A few months back, it became clear that allocating people’s time between these workstreams was really important. Even if we were managing specific projects well, we weren’t necessarily balancing them at a high level. Because of this, we now allocate each person’s time (including mine) into the four workstreams for each two-week sprint. This helps keep people on task, and even more importantly, keeps them from taking on too much of one type of work and neglecting other projects, without having to micromanage every task or treat all tasks the same.
To manage and communicate this time allocation, I developed an incredibly quick-and-dirty Shiny web application called Team Time. (I’ve spent more time writing this blog post than I did on the first version of the tool!) Team Time does one thing — it manages a table of people, workstreams, and days, allows interactive editing, and shows handy summary graphs.
As you can see in the screenshot, the current version has two tables, Current and Next, so you can work on time allocation for the next sprint while you keep the table available for the current one. You can add rows (but not columns, for technical reasons) from the UI, and you can edit cells in the table. When you press Save, the table is saved and other people will see the updates when they reload.

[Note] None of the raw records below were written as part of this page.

(** The other messages. *)
Definition bodies : list DescriptorProto :=
  [MkDescriptor "Error"
     [MkField "code" 1 LABEL_OPTIONAL TYPE_UINT64 None None false;
      MkField "msg" 2 LABEL_OPTIONAL TYPE_STRING None None false]
     [];
   MkDescriptor "OnboardingRequest"
     [MkField "device_attestation" 1 LABEL_OPTIONAL TYPE_BYTES None None false]
     [];
   MkDescriptor "OnboardingResponse"
     []
     [];
   MkDescriptor "DeviceInfoRequest"
     []
     [];
   MkDescriptor "DeviceInfoResponse"
     [MkField "version_id" 1 LABEL_OPTIONAL TYPE_UINT32 None None false;
      MkField "version_str" 2 LABEL_OPTIONAL TYPE_STRING None None false;
      MkField "revision_id" 3 LABEL_OPTIONAL TYPE_UINT32 None None false;
      MkField "revision_str" 4 LABEL_OPTIONAL TYPE_STRING None None false;
      MkField "firmware_version" 7 LABEL_OPTIONAL TYPE_STRING None None false;
      MkField "firmware_publish" 8 LABEL_OPTIONAL TYPE_UINT64 None None false;
      MkField "cloud_synced" 9 LABEL_OPTIONAL TYPE_BOOL None None false;
      MkField "cloud_clock" 10 LABEL_OPTIONAL TYPE_UINT64 None None false;
      MkField "paired" 11 LABEL_OPTIONAL TYPE_BOOL None None false;
      MkField "unlocked" 12 LABEL_OPTIONAL TYPE_BOOL None None false]
     [];
   MkDescriptor "CloudSyncStartRequest"
     [MkField "signer" 1 LABEL_OPTIONAL TYPE_BYTES None None false;
      MkField "crypto" 2 LABEL_OPTIONAL TYPE_BYTES None None false]
     [];
   MkDescriptor "CloudSyncStartResponse"
     [MkField "challenge" 1 LABEL_OPTIONAL TYPE_BYTES None None false]
     [];
   MkDescriptor "CloudSyncFinishRequest"
     [MkField "unixmilli" 1 LABEL_OPTIONAL TYPE_UINT64 None None false;
      MkField "signature" 2 LABEL_OPTIONAL TYPE_BYTES None None false]
     [];
   MkDescriptor "CloudSyncFinishResponse"
     [MkField "accepted" 1 LABEL_OPTIONAL TYPE_UINT64 None None false]
     [];
   MkDescriptor "GenuinityProofRequest"
     []
     [];
   MkDescriptor "GenuinityProofResponse"
     [MkField "proof" 1 LABEL_OPTIONAL TYPE_BYTES None None false]
     [];
   MkDescriptor "FirmwareUpdatePrepRequest"
     [MkField "version" 1 LABEL_OPTIONAL TYPE_STRING None None false;
      MkField "sha256" 2 LABEL_OPTIONAL TYPE_BYTES None None false;
      MkField "bytes" 3 LABEL_OPTIONAL TYPE_UINT64 None None false]
     [];
   MkDescriptor "FirmwareUpdatePrepResponse"
     [MkField "auth" 1 LABEL_OPTIONAL TYPE_BYTES None None false]
     [];
   MkDescriptor "FirmwareUpdateInitRequest"
     [MkField "access" 1 LABEL_OPTIONAL TYPE_BYTES None None false]
     [];
   MkDescriptor "FirmwareUpdateInitResponse"
     []
     [];
   MkDescriptor "FirmwareUpdateUploadRequest"
     [MkField "chunk" 1 LABEL_OPTIONAL TYPE_BYTES None None false]
     [];
   MkDescriptor "FirmwareUpdateUploadResponse"
     []
     [];
   MkDescriptor "FirmwareUpdateVerifyRequest"
     []
     [];
   MkDescriptor "FirmwareUpdateVerifyResponse"
     []
     [];
   MkDescriptor "FirmwareUpdateInstallRequest"
     []
     [];
   MkDescriptor "FirmwareUpdateInstallResponse"
     []
     [];
   MkDescriptor "PairingAuthRequest"
     []
     [];
   MkDescriptor "PairingAuthResponse"
     [MkField "auth" 1 LABEL_OPTIONAL TYPE_BYTES None None false;
      MkField "fprint" 2 LABEL_OPTIONAL TYPE_BYTES None None false]
     [];
   MkDescriptor "PairingSetAppIdentityRequest"
     [MkField "identity" 1 LABEL_OPTIONAL TYPE_BYTES None None false]
     [];
   MkDescriptor "PairingSetAppIdentityResponse"
     []
     [];
   MkDescriptor "PairingSetAppStorageRequest"
     [MkField "app_key" 1 LABEL_OPTIONAL TYPE_BYTES None None false]
     [];
   MkDescriptor "PairingSetAppStorageResponse"
     [MkField "ark_keys" 1 LABEL_OPTIONAL TYPE_BYTES None None false]
     [];
   MkDescriptor "PairingAckArkStorageRequest"
     [MkField "app_ack" 1 LABEL_OPTIONAL TYPE_BYTES None None false]
     [];
   MkDescriptor "PairingAckArkStorageResponse"
     []
     [];
   MkDescriptor "PairingAcceptanceRequest"
     []
     [];
   MkDescriptor "PairingAcceptanceResponse"
     [MkField "confirm" 1 LABEL_OPTIONAL TYPE_BYTES None None false]
     [];
   MkDescriptor "PairingCompletionRequest"
     []
     [];
   MkDescriptor "PairingCompletionResponse"
     [MkField "confirm" 1 LABEL_OPTIONAL TYPE_BYTES None None false]
     [];
   MkDescriptor "RelayJoinRequest"
     []
     [];
   MkDescriptor "RelayJoinResponse"
     [MkField "auth" 1 LABEL_OPTIONAL TYPE_BYTES None None false]
     [];
   MkDescriptor "RelayInboundRequest"
     [MkField "frame" 1 LABEL_OPTIONAL TYPE_BYTES None None false]
     [];
   MkDescriptor "RelayInboundResponse"
     []
     [];
   MkDescriptor "RelayOutboundRequest"
     [MkField "frame" 1 LABEL_OPTIONAL TYPE_BYTES None None false]
     [];
   MkDescriptor "RelayOutboundResponse"
     []
     [];
   MkDescriptor "UnlockRequest"
     []
     [];
   MkDescriptor "UnlockResponse"
     []
     [];
   MkDescriptor "ExecutionCreateRequest"
     [MkField "sha256" 1 LABEL_OPTIONAL TYPE_BYTES None None false]
     [];
   MkDescriptor "ExecutionCreateResponse"
     [MkField "taskid" 1 LABEL_OPTIONAL TYPE_UINT64 None None false]
     [];
   MkDescriptor "ExecutionLoadRequest"
     [MkField "taskid" 1 LABEL_OPTIONAL TYPE_UINT64 None None false]
     [];
   MkDescriptor "ExecutionLoadResponse"
     []
     [];
   MkDescriptor "ExecutionStartRequest"
     [MkField "taskid" 1 LABEL_OPTIONAL TYPE_UINT64 None None false]
     [];
   MkDescriptor "ExecutionStartResponse"
     []
     [];
   MkDescriptor "ExecutionCancelRequest"
     [MkField "taskid" 1 LABEL_OPTIONAL TYPE_UINT64 None None false]
     [];
   MkDescriptor "ExecutionCancelResponse"
     []
     [];
   MkDescriptor "ExecutionStatusRequest"
     [MkField "taskid" 1 LABEL_OPTIONAL TYPE_UINT64 None None false]
     [];
   MkDescriptor "ExecutionStatusResponse"
     [MkField "state" 3 LABEL_OPTIONAL TYPE_ENUM (Some ".darkbio.wire.ExecutionState") None false]
     [];
   MkDescriptor "ExecutionResultRequest"
     [MkField "taskid" 1 LABEL_OPTIONAL TYPE_UINT64 None None false]
     [];
   MkDescriptor "ExecutionResultResponse"
     [MkField "name" 1 LABEL_OPTIONAL TYPE_STRING None None false;
      MkField "version" 2 LABEL_OPTIONAL TYPE_STRING None None false;
      MkField "develop" 3 LABEL_OPTIONAL TYPE_BOOL None None false;
      MkField "success" 4 LABEL_OPTIONAL TYPE_BOOL None None false;
      MkField "paths" 5 LABEL_REPEATED TYPE_STRING None None false;
      MkField "media" 6 LABEL_OPTIONAL TYPE_STRING None None false;
      MkField "stdout_bytes" 7 LABEL_OPTIONAL TYPE_UINT64 None None false;
      MkField "stderr_bytes" 8 LABEL_OPTIONAL TYPE_UINT64 None None false]
     [];
   MkDescriptor "ExecutionOutputRequest"
     [MkField "taskid" 1 LABEL_OPTIONAL TYPE_UINT64 None None false;
      MkField "stream" 2 LABEL_OPTIONAL TYPE_ENUM (Some ".darkbio.wire.ExecutionStream") None false;
      MkField "offset" 3 LABEL_OPTIONAL TYPE_UINT64 None None false;
      MkField "size" 4 LABEL_OPTIONAL TYPE_UINT64 None None false]
     [];
   MkDescriptor "ExecutionOutputResponse"
     [MkField "chunk" 1 LABEL_OPTIONAL TYPE_BYTES None None false]
     [];
   MkDescriptor "ExecutionModuleSizeRequest"
     [MkField "taskid" 1 LABEL_OPTIONAL TYPE_UINT64 None None false;
      MkField "sha256" 2 LABEL_OPTIONAL TYPE_BYTES None None false]
     [];
   MkDescriptor "ExecutionModuleSizeResponse"
     [MkField "size" 1 LABEL_OPTIONAL TYPE_UINT64 None None false]
     [];
   MkDescriptor "ExecutionModuleReadRequest"
     [MkField "taskid" 1 LABEL_OPTIONAL TYPE_UINT64 None None false;
      MkField "sha256" 2 LABEL_OPTIONAL TYPE_BYTES None None false;
      MkField "offset" 3 LABEL_OPTIONAL TYPE_UINT64 None None false;
      MkField "size" 4 LABEL_OPTIONAL TYPE_UINT64 None None false]
     [];
   MkDescriptor "ExecutionModuleReadResponse"
     [MkField "chunk" 1 LABEL_OPTIONAL TYPE_BYTES None None false]
     [];
   MkDescriptor "SlotDownload"
     [MkField "url" 1 LABEL_OPTIONAL TYPE_STRING None None false;
      MkField "bytes" 2 LABEL_OPTIONAL TYPE_UINT64 None None false;
      MkField "sha256" 3 LABEL_OPTIONAL TYPE_STRING None None false]
     [];
   MkDescriptor "SlotStatus"
     [MkField "kind" 1 LABEL_OPTIONAL TYPE_ENUM (Some ".darkbio.wire.SlotKind") None false;
      MkField "name" 2 LABEL_OPTIONAL TYPE_STRING None None false;
      MkField "desc" 3 LABEL_OPTIONAL TYPE_STRING None None false;
      MkField "format" 4 LABEL_OPTIONAL TYPE_STRING None None false;
      MkField "origin" 5 LABEL_OPTIONAL TYPE_ENUM (Some ".darkbio.wire.SlotOrigin") None false;
      MkField "state" 6 LABEL_OPTIONAL TYPE_ENUM (Some ".darkbio.wire.SlotState") None false;
      MkField "damage" 7 LABEL_OPTIONAL TYPE_STRING None None false;
      MkField "deps" 8 LABEL_REPEATED TYPE_ENUM (Some ".darkbio.wire.SlotKind") None false;
      MkField "bytes" 9 LABEL_OPTIONAL TYPE_UINT64 None None false;
      MkField "build" 10 LABEL_OPTIONAL TYPE_STRING None None false;
      MkField "version" 11 LABEL_OPTIONAL TYPE_STRING None None false;
      MkField "download" 12 LABEL_OPTIONAL TYPE_MESSAGE (Some ".darkbio.wire.SlotDownload") None false]
     [];
   MkDescriptor "SlotListRequest"
     []
     [];
   MkDescriptor "SlotListResponse"
     [MkField "slots" 1 LABEL_REPEATED TYPE_MESSAGE (Some ".darkbio.wire.SlotStatus") None false]
     [];
   MkDescriptor "SlotRepairRequest"
     [MkField "slot" 1 LABEL_OPTIONAL TYPE_ENUM (Some ".darkbio.wire.SlotKind") None false]
     [];
   MkDescriptor "SlotRepairResponse"
     []
     [];
   MkDescriptor "SlotDeleteRequest"
     [MkField "slot" 1 LABEL_OPTIONAL TYPE_ENUM (Some ".darkbio.wire.SlotKind") None false]
     [];
   MkDescriptor "SlotDeleteResponse"
     []
     [];
   MkDescriptor "SlotIdentifyRequest"
     [MkField "name" 1 LABEL_OPTIONAL TYPE_STRING None None false;
      MkField "size" 2 LABEL_OPTIONAL TYPE_UINT64 None None false;
      MkField "chunk" 3 LABEL_OPTIONAL TYPE_BYTES None None false;
      MkField "kinds" 4 LABEL_REPEATED TYPE_ENUM (Some ".darkbio.wire.SlotKind") None false]
     [];
   MkDescriptor "SlotIdentifyResponse"
     [MkField "kind" 1 LABEL_OPTIONAL TYPE_ENUM (Some ".darkbio.wire.SlotKind") None false;
      MkField "conf" 2 LABEL_OPTIONAL TYPE_ENUM (Some ".darkbio.wire.SlotConfidence") None false;
      MkField "summary" 3 LABEL_OPTIONAL TYPE_STRING None None false;
      MkField "details" 4 LABEL_OPTIONAL TYPE_STRING None None false;
      MkField "rejection" 5 LABEL_OPTIONAL TYPE_STRING None None false]
     [];
   MkDescriptor "SlotUploadStartRequest"
     [MkField "kind" 1 LABEL_OPTIONAL TYPE_ENUM (Some ".darkbio.wire.SlotKind") None false;
      MkField "name" 2 LABEL_OPTIONAL TYPE_STRING None None false;
      MkField "size" 3 LABEL_OPTIONAL TYPE_UINT64 None None false;
      MkField "chunk" 4 LABEL_OPTIONAL TYPE_BYTES None None false]
     [];
   MkDescriptor "SlotUploadStartResponse"
     [MkField "session" 1 LABEL_OPTIONAL TYPE_UINT64 None None false]
     [];
   MkDescriptor "SlotUploadChunkRequest"
     [MkField "session" 1 LABEL_OPTIONAL TYPE_UINT64 None None false;
      MkField "chunk" 2 LABEL_OPTIONAL TYPE_BYTES None None false]
     [];
   MkDescriptor "SlotUploadChunkResponse"
     []
     [];
   MkDescriptor "SlotUploadCancelRequest"
     [MkField "session" 1 LABEL_OPTIONAL TYPE_UINT64 None None false]
     [];
   MkDescriptor "SlotUploadCancelResponse"
     []
     [];
   MkDescriptor "SlotPhase"
     [MkField "name" 1 LABEL_OPTIONAL TYPE_STRING None None false;
      MkField "desc" 2 LABEL_OPTIONAL TYPE_STRING None None false]
     [];
   MkDescriptor "SlotUploadProcessRequest"
     [MkField "session" 1 LABEL_OPTIONAL TYPE_UINT64 None None false]
     [];
   MkDescriptor "SlotUploadProcessResponse"
     [MkField "proc_start" 1 LABEL_OPTIONAL TYPE_UINT64 None None false;
      MkField "phases" 2 LABEL_REPEATED TYPE_MESSAGE (Some ".darkbio.wire.SlotPhase") None false;
      MkField "phase_in" 3 LABEL_OPTIONAL TYPE_UINT64 None None false;
      MkField "phase_start" 4 LABEL_OPTIONAL TYPE_UINT64 None None false;
      MkField "phase_progress" 5 LABEL_OPTIONAL TYPE_UINT64 None None false;
      MkField "failure" 6 LABEL_OPTIONAL TYPE_STRING None None false]
     [];
   MkDescriptor "DatasetPathsRequest"
     []
     [];
   MkDescriptor "DatasetPathsResponse"
     [MkField "paths" 1 LABEL_REPEATED TYPE_MESSAGE (Some ".darkbio.wire.DatasetPath") None false]
     [];
   MkDescriptor "DatasetPath"
     [MkField "path" 1 LABEL_OPTIONAL TYPE_STRING None None false;
      MkField "directory" 2 LABEL_OPTIONAL TYPE_BOOL None None false;
      MkField "grantable" 3 LABEL_OPTIONAL TYPE_BOOL None None false;
      MkField "available" 4 LABEL_OPTIONAL TYPE_BOOL None None false;
      MkField "desc" 5 LABEL_OPTIONAL TYPE_STRING None None false;
      MkField "format" 6 LABEL_OPTIONAL TYPE_STRING None None false;
      MkField "examples" 7 LABEL_REPEATED TYPE_STRING None None false;
      MkField "public" 8 LABEL_OPTIONAL TYPE_BOOL None None false;
      MkField "wording" 9 LABEL_OPTIONAL TYPE_STRING None None false]
     []].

Why is this useful? Nearly identical functionality could be built as a shared Excel or Google Sheets document. But UX matters, and many companies have grown from nothing by taking an Excel template and turning it into an easy-to-use web app. In this case, we get a tool with a simple, functional interface that does what we need, written with tools we know, and it’s accessible in a single click from our team’s web portal.
How do we use it? During our biweekly sprint kickoffs, we walk through Next, make changes from my proposed time allocation as necessary, Save it to Current, then move on to more detailed assignment of tasks to the new sprint. The total days per area give us valuable guidelines for how many points of tasks from the Development and Research backlogs should be moved into the sprint. And having this high-level view of workstreams helps people manage expectations, and provides a backdrop for retrospective meetings as well.
Over time, as we learn more, I expect the tool to continue to evolve. Better history might be handy, for reporting purposes. Synchronized changes would be fun. Maybe Zawinski’s Law will apply, and it’ll send email at some point.
As this tool is not a core competency of our company, I’ve open sourced the application, so you can use it (or improve it), if you’d like!
A sample, public version of the app is on ShinyApps. Feel free to play around with it. Right-click on the table to add/delete rows. (Note that whenever the app restarts, which it might do at arbitrary times, the tables on the disk is reset. Our copy is running inside our firewall on a copy of Shiny Server.)
Oh, and if you’ll be at the Shiny Developers Conference this weekend (Jan 30th-31st, 2016), and want to chat about any of this, see you there!